__THE TASK__
Your job with the data below: print everything from the line that holds "lastUpdated r + 30001 = clock" down to the line that holds "apply In_liveLocations in Hin", ends included, exactly, and nothing else.

# # #

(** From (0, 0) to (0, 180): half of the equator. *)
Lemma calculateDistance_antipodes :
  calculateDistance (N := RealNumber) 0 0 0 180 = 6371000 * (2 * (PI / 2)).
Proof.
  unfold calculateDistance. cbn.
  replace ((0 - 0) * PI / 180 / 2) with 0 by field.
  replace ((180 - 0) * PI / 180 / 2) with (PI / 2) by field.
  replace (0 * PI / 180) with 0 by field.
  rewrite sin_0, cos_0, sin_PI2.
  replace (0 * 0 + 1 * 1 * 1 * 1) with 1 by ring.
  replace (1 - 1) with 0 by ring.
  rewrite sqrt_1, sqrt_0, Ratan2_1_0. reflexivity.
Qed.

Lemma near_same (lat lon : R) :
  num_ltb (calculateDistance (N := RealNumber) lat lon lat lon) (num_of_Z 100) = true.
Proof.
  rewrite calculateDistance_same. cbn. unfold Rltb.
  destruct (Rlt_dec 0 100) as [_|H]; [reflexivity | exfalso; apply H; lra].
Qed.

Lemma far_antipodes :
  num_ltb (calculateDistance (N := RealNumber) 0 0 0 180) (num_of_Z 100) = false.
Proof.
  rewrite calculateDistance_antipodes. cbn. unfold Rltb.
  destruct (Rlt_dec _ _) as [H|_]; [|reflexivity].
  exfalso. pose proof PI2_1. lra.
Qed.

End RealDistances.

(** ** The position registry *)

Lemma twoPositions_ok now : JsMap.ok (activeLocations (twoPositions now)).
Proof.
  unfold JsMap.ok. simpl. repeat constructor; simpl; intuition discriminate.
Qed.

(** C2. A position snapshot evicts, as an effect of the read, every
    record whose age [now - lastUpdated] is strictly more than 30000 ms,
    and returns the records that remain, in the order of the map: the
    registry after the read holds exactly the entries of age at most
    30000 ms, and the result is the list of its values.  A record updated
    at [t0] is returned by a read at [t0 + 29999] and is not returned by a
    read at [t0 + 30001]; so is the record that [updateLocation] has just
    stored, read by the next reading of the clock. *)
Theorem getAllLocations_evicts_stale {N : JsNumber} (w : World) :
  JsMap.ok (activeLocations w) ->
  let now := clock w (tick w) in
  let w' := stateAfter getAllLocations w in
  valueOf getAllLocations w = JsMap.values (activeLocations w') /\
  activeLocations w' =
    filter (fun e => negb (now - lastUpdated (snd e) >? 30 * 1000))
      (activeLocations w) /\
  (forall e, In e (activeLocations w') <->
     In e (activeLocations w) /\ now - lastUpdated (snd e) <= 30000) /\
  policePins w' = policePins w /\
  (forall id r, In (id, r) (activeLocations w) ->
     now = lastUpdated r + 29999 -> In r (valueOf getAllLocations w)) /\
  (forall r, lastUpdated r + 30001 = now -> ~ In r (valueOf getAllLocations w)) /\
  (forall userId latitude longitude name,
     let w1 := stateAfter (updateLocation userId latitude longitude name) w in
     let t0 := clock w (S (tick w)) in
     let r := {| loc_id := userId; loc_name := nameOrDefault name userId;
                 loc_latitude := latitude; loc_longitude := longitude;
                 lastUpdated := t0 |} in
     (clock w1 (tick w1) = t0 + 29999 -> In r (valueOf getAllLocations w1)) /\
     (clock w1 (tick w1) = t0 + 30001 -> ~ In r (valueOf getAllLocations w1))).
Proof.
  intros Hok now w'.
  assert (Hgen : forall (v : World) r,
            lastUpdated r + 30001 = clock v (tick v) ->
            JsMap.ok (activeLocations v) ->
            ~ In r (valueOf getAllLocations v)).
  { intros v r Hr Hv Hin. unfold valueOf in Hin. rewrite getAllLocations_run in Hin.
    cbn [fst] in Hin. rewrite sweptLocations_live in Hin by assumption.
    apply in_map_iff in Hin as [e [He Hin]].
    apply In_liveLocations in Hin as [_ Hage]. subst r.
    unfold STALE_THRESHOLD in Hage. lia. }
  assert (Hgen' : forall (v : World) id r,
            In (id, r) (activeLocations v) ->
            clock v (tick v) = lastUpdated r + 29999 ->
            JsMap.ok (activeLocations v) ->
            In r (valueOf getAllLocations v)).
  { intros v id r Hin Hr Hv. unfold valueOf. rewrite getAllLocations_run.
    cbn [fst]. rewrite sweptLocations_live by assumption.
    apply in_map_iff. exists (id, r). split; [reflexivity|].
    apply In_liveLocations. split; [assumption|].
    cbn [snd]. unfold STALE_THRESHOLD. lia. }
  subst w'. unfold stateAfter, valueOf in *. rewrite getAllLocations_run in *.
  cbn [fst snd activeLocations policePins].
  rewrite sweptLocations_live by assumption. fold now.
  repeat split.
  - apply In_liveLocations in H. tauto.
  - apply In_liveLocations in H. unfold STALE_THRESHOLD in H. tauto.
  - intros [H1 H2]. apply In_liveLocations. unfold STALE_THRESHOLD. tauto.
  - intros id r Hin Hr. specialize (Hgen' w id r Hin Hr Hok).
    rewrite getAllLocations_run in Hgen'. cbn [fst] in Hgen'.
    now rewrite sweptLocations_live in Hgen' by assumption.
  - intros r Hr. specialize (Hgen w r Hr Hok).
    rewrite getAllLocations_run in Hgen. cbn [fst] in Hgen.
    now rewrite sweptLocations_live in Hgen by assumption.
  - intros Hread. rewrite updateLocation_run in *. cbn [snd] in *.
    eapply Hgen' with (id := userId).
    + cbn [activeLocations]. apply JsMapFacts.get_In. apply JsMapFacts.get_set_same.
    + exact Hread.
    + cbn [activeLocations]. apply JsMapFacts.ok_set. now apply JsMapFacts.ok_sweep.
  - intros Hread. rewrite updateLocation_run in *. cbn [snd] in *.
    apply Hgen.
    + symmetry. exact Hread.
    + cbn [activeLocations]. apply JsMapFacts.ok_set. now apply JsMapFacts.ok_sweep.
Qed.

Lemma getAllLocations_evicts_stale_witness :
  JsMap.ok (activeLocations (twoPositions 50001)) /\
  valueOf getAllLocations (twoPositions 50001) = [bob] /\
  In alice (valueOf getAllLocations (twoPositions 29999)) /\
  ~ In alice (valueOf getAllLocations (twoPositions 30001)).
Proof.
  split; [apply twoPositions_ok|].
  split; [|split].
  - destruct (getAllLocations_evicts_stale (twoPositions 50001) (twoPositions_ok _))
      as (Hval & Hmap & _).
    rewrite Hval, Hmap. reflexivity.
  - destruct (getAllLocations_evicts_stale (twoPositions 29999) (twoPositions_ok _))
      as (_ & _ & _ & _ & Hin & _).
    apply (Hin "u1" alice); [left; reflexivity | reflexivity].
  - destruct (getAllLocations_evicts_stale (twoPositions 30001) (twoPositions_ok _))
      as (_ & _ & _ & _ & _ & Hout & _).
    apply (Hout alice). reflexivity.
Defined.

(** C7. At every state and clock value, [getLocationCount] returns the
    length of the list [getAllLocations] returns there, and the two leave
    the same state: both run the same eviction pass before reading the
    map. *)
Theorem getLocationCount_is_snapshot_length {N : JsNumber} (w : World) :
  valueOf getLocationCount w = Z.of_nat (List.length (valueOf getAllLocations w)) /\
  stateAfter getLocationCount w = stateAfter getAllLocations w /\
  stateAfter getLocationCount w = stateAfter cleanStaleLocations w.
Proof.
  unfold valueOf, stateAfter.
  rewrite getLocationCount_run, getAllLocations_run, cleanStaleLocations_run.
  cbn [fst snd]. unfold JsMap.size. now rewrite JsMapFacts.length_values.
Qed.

# # #

__TASK OUTPUT__
            lastUpdated r + 30001 = clock v (tick v) ->
            JsMap.ok (activeLocations v) ->
            ~ In r (valueOf getAllLocations v)).
  { intros v r Hr Hv Hin. unfold valueOf in Hin. rewrite getAllLocations_run in Hin.
    cbn [fst] in Hin. rewrite sweptLocations_live in Hin by assumption.
    apply in_map_iff in Hin as [e [He Hin]].
    apply In_liveLocations in Hin as [_ Hage]. subst r.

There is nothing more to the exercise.